Kio Stark, author of When Strangers Meet, has done extensive research into the emotional and political dimensions of stranger interactions and the complex dynamics how people relate to each other in public places. Her findings support the claim that engaging in small social interactions with strangers provides a unique kind of social intimacy.
Being able to engage people in small talk on a day to day basis is a great way to boost the feeling that one belongs in a community and that can easily be achieved by saying hello to someone on the street or the bus, commenting on something you have in common, ie being on the same train, or even simply acknowledging the other person and smiling at them.
Stark also offers a simpler way to start conversations with a stranger, using a compliment as a way to engage; her example being complimenting their shoes. You can also pick out anything else on the other person that you like, if you are genuinely interested in the item even better as this can spark an entire conversation about something you may have in common. This is a very important technique when you are actively trying to make new friends too. Complimenting someone makes them instantly predisposed to like you, and, especially when you are part of a crowd, you become ‘the friendly one who liked my shoes’.
In some cases, you can even find yourself in a situation where you share something more private with a stranger, the loss of a loved one, a big problem that you are currently trying to solve or any other deep and honest thought you might have. It is common in this situation for the other person to share a similar experience of theirs, creating a connection.
While you can easily rely on the freedom of never having to see this person again, in a lot of cases, sharing something intimate can lead to a longer discussion and become the start of a new friendship. Discussions that help you get to know how another person thinks about matters that are important to you become a much more solid base to build a friendship on than your average ‘where are you from’ or ‘what do you do’ questions.

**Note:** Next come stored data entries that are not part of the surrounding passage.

(** * Residue-colouring script of ProGSNN: [pdb_color_generic.py]

    A shallow embedding of the score reader [read_generic_data], of the
    chain reader [get_chains_only] and of the score binner and script
    emitter [make_output_script], followed by the properties of the
    specification that were checked against them and by further properties
    of the three functions.

    Conventions of the embedding.
    - The reader's [float] gives the binary64 value of the decimal it reads
      (nearest, halves to even, an infinity beyond the range), as a rational
      or as one of the two infinities or NaN ([pyfloat]).
    - The arithmetic of the bin derivation (lines 176 to 235) is that of
      exact rationals ([Q]); the script computes in binary64, where the
      quotient that gives [numpy.arange] its length and the sums that give
      it its values are rounded.  What is stated of the script about it is
      therefore either a matter of control flow and of comparisons, which
      rounding does not touch, or restricted to scores whose minimum and
      maximum are whole numbers, on which every operation is exact, or said
      to hold over exact arithmetic.  Every concrete input used below is a
      small dyadic rational, on which the operations of the script are
      exact.
    - Python [dict]s keep insertion order, and the script depends on it, so
      they are association lists ([dict_set] keeps the position of a key that
      is already present).
    - The script writes directives to [wayout] and messages to [sys.stderr],
      and may raise an exception at any point: this is a small monad [M] over
      a [world] holding both streams.  The chain reader, which writes its own
      messages and can also raise [TypeError], threads its local variables
      through a [run] of its own (module [Pdb]).
    - Strings are strings of ASCII characters: the lines of both input files
      are taken to hold no other character. *)

From Stdlib Require Import ZArith QArith Qround Qabs Qpower List Sorted String Ascii Bool Lia Lqa.
Import ListNotations.

Local Open Scope string_scope.
Local Open Scope list_scope.
Local Open Scope Z_scope.

(** ** Streams, exceptions and the monad of the script *)

(** The Python exceptions the two functions can raise. *)
Inductive exn : Type :=
| IndexError
| ValueError
| OverflowError
| KeyError
| UnboundLocalError.

Inductive result (A : Type) : Type :=
| Return (a : A)
| Raise (e : exn).
Arguments Return {A} a.
Arguments Raise {A} e.
(** * Guide and Homestay models: schema validation, defaults and indexes

    The repository declares two Mongoose models, [Guide] and [Homestay].
    Each is a schema: a tree of paths, every path carrying a type and an
    options object ([required], [default], [min], [enum], ...), plus a few
    schema-level options and index declarations.

    The development is laid out as follows.
    - [Mongoose]: JavaScript values, the schema language, and what the
      document layer of the library (version 6 and later) does with a
      schema: defaults, setters, casting, validators, timestamps, and one
      collection of stored documents.
    - [TypeScript]: the types of the interfaces and of the input types.
    - [Guide] and [Homestay]: the declarations of the two source files.
    - [Statements]: the notions the properties are stated with.
    - [DocumentFacts]: lemmas on the document layer, for any schema.
    - The properties of the two models (C1 to C10), then further properties
      of the two schemas (X1 to X13): text, number and array fields, required
      paths, what a created record holds, index fields, input types. *)

From Stdlib Require Import String Ascii List ZArith QArith Bool Lia.
From stdpp Require Import gmap.

Set Warnings "-register-all".
Local Open Scope string_scope.
Local Open Scope list_scope.

Module Mongoose.

(** ** JavaScript values *)

(** A JavaScript number.  The schemas only compare numbers and store them,
    so a finite double is represented by the rational it denotes. *)
Inductive number : Type :=
| Finite (q : Q)
| Infinity
| NegInfinity
| NaN.

Definition num (z : Z) : number := Finite (inject_Z z).

(** [a >= b] on JavaScript numbers. *)
Definition geq (a b : number) : bool :=
  match a, b with
  | NaN, _ | _, NaN => false
  | Infinity, _ => true
  | _, NegInfinity => true
  | NegInfinity, _ => false
  | Finite _, Infinity => false
  | Finite x, Finite y => Qle_bool y x
  end.

(** [a < b] on JavaScript numbers. *)
Definition ltb (a b : number) : bool :=
  match a, b with
  | NaN, _ | _, NaN => false
  | _, NegInfinity => false
  | NegInfinity, _ => true
  | Infinity, _ => false
  | Finite _, Infinity => true
  | Finite x, Finite y => negb (Qle_bool y x)
  end.

Definition isNaN (n : number) : bool :=
  match n with NaN => true | _ => false end.

(** The values a document is made of.  An object keeps its properties in
    insertion order; reading a property returns the first binding.  Strings
    are sequences of code units below 256; dates are milliseconds since the
    epoch.  There is no [null]: the interfaces of the repository have no
    nullable member, a missing optional member is [undefined]. *)
Inductive value : Type :=
| VUndefined
| VNumber (n : number)
| VString (s : string)
| VDate (t : Z)
| VArray (items : list value)
| VObject (props : list (string * value)).

Fixpoint lookupProp (k : string) (props : list (string * value)) : value :=
  match props with
  | [] => VUndefined
  | (k', v) :: rest => if String.eqb k k' then v else lookupProp k rest
  end.

(** [o[k]]: [undefined] when [o] has no such property or is not an object. *)
Definition get (o : value) (k : string) : value :=
  match o with
  | VObject props => lookupProp k props
  | _ => VUndefined
  end.

(** [o[k] = v] on the property list: replaces the binding in place, or
    appends a new one. *)
Fixpoint setProp (k : string) (v : value) (props : list (string * value))
  : list (string * value) :=
  match props with
  | [] => [(k, v)]
  | (k', v') :: rest =>
      if String.eqb k k' then (k, v) :: rest else (k', v') :: setProp k v rest
  end.

Definition propsOf (o : value) : list (string * value) :=
  match o with
  | VObject props => props
  | _ => []
  end.

(** [{ ...o, [k]: v }] *)
Definition assign (o : value) (k : string) (v : value) : value :=
  VObject (setProp k v (propsOf o)).

Definition isUndefined (v : value) : bool :=
  match v with VUndefined => true | _ => false end.

(** ** String.prototype.trim *)

Definition isWhiteSpace (c : ascii) : bool :=
  let n := nat_of_ascii c in
  (Nat.leb 9 n && Nat.leb n 13) || Nat.eqb n 32 || Nat.eqb n 160.

Fixpoint trimStart (s : string) : string :=
  match s with
  | EmptyString => EmptyString
  | String c r => if isWhiteSpace c then trimStart r else s
  end.

Fixpoint trimEnd (s : string) : string :=
  match s with
  | EmptyString => EmptyString
  | String c r =>
      match trimEnd r with
      | EmptyString => if isWhiteSpace c then EmptyString else String c EmptyString
      | r' => String c r'
      end
  end.

Definition jsTrim (s : string) : string := trimEnd (trimStart s).

(** ** The schema language *)

(** The [kind] of a validation failure: the validator that failed, or a
    value that could not be cast to the declared type. *)
Inductive ErrorKind : Type :=
| Kind_required
| Kind_enum
| Kind_maxlength
| Kind_min
| Kind_user_defined
| Kind_cast.

(** One entry of [ValidationError.errors].  [message] is the message the
    schema gives for the validator, when it gives one. *)
Record ValidatorError : Type := {
  path : string;
  kind : ErrorKind;
  message : option string
}.

(** One key of a path's options object, apart from [type]. *)
Inductive SchemaTypeOption : Type :=
| required (b : bool)
| required_msg (b : bool) (msg : string)
| default (v : value)
| trim (b : bool)
| maxlength (n : nat)
| min (n : number)
| enum (values : list string)
| validate (validator : value -> bool) (msg : string).

(** The options object given to [new Schema] as second argument. *)
Record SchemaOptions : Type := {
  _id : bool;
  timestamps : bool;
  collection : option string
}.

(** The types the two models use: [String], [Number], [[String]] and a
    nested schema. *)
Inductive SchemaType : Type :=
| SchemaString
| SchemaNumber
| SchemaStringArray
| SchemaSubdocument
    (tree : list (string * SchemaType * list SchemaTypeOption))
    (options : SchemaOptions).

Definition PathDef : Type := (string * SchemaType * list SchemaTypeOption)%type.

Inductive IndexType : Type :=
| Ascending
| Descending
| Text.

Record Schema : Type := {
  tree : list PathDef;
  options : SchemaOptions;
  _indexes : list (list (string * IndexType))
}.

(** [new Schema(definition, options)].  [tree] holds the declared paths; the
    two Date paths that [timestamps: true] adds after them, [createdAt] and
    [updatedAt], are not entries of it: their casting is [timestampErrors]
    and their values are set by [stampNew] and [stampUpdate]. *)
Definition NewSchema (definition : list PathDef) (opts : SchemaOptions) : Schema :=
  {| tree := definition; options := opts; _indexes := [] |}.

(** [schema.index(fields)] adds one index declaration to the schema. *)
Definition index (s : Schema) (fields : list (string * IndexType)) : Schema :=
  {| tree := tree s; options := options s; _indexes := _indexes s ++ [fields] |}.
(** The [while True] loop of [run_command].  [alive] counts the iterations in
    which [process.poll()] still answers [None]; the iteration after the last
    of them takes the [break].  The local [verbose] is always [True]. *)
Fixpoint run_command_loop (suppress_errors : bool) (alive : nat)
    (stdout stderr : list string) : M unit :=
  match alive with
  | O => mret tt
  | S alive' =>
      let '(line, stdout') := readline stdout in
      if truthy line then
        print (strip line);;
        run_command_loop suppress_errors alive' stdout' stderr
      else if negb suppress_errors then
        let '(error, stderr') := readline stderr in
        if truthy error then
          print_error_message (strip error);;
          sys_exit 1
        else run_command_loop suppress_errors alive' stdout' stderr'
      else run_command_loop suppress_errors alive' stdout' stderr
  end.

Section Setup.

Context (E : env).

Definition on_windows : bool :=
  bool_decide (_platform E = "win32") || bool_decide (_platform E = "win64").

Definition on_darwin : bool := bool_decide (_platform E = "darwin").

(** The text of a path after the [replace('\\', '//')] the script applies on
    Windows before it hands the path to [run_command]. *)
Definition command_text (p : path) : string :=
  if on_windows then replace_backslash (render p) else render p.

Definition src_folder : path :=
  Path true (resolve [] (Path true (script_folder E ++ [".."; "src"]))).

Definition build_folder : path :=
  Path true (resolve [] (path_join src_folder "build")).

(** The value the global [librhino3dm_native_folder] has after import. *)
Definition initial_librhino3dm_native_folder : string :=
  render (Path true (resolve [] (path_join src_folder "librhino3dm_native"))).

(** [subprocess.Popen]: the launch is logged, may raise, and otherwise the
    process acts on the file system. *)
Definition launch (command : string) : M process :=
  w ← get id;
  emit (EvSpawn command (cwd w));;
  match popen E command (fs w) (cwd w) with
  | None => raise FileNotFoundError
  | Some pr => set_fs (p_fs pr);; mret pr
  end.

Definition run_command (command : string) (suppress_errors : bool) : M Z :=
  process ← launch command;
  run_command_loop suppress_errors (p_alive process) (p_stdout process)
    (if suppress_errors then [] else p_stderr process);;
  mret (p_rc process).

Not talking to strangers means missing out on all those small everyday interactions and their fleeting intimacy and in turn missing out on a huge part of connections with other people that you would otherwise have. Stark recommends making the effort to talk to someone next time you are out and we definitely agree with that. As the leader in friends making, citysocializer has always supported talking to people on every chance you get and is actively promoting social interactions in every social situation.
We also encourage you to use the skills you learn from talking to strangers when meeting new people for the first time, they are also technically strangers, and finding a way to create a connection with them. If we all make an effort to talk to each other, we increase the chances to make new friends in our day to day life and make sure there are less strangers out there. It’s a win-win situation.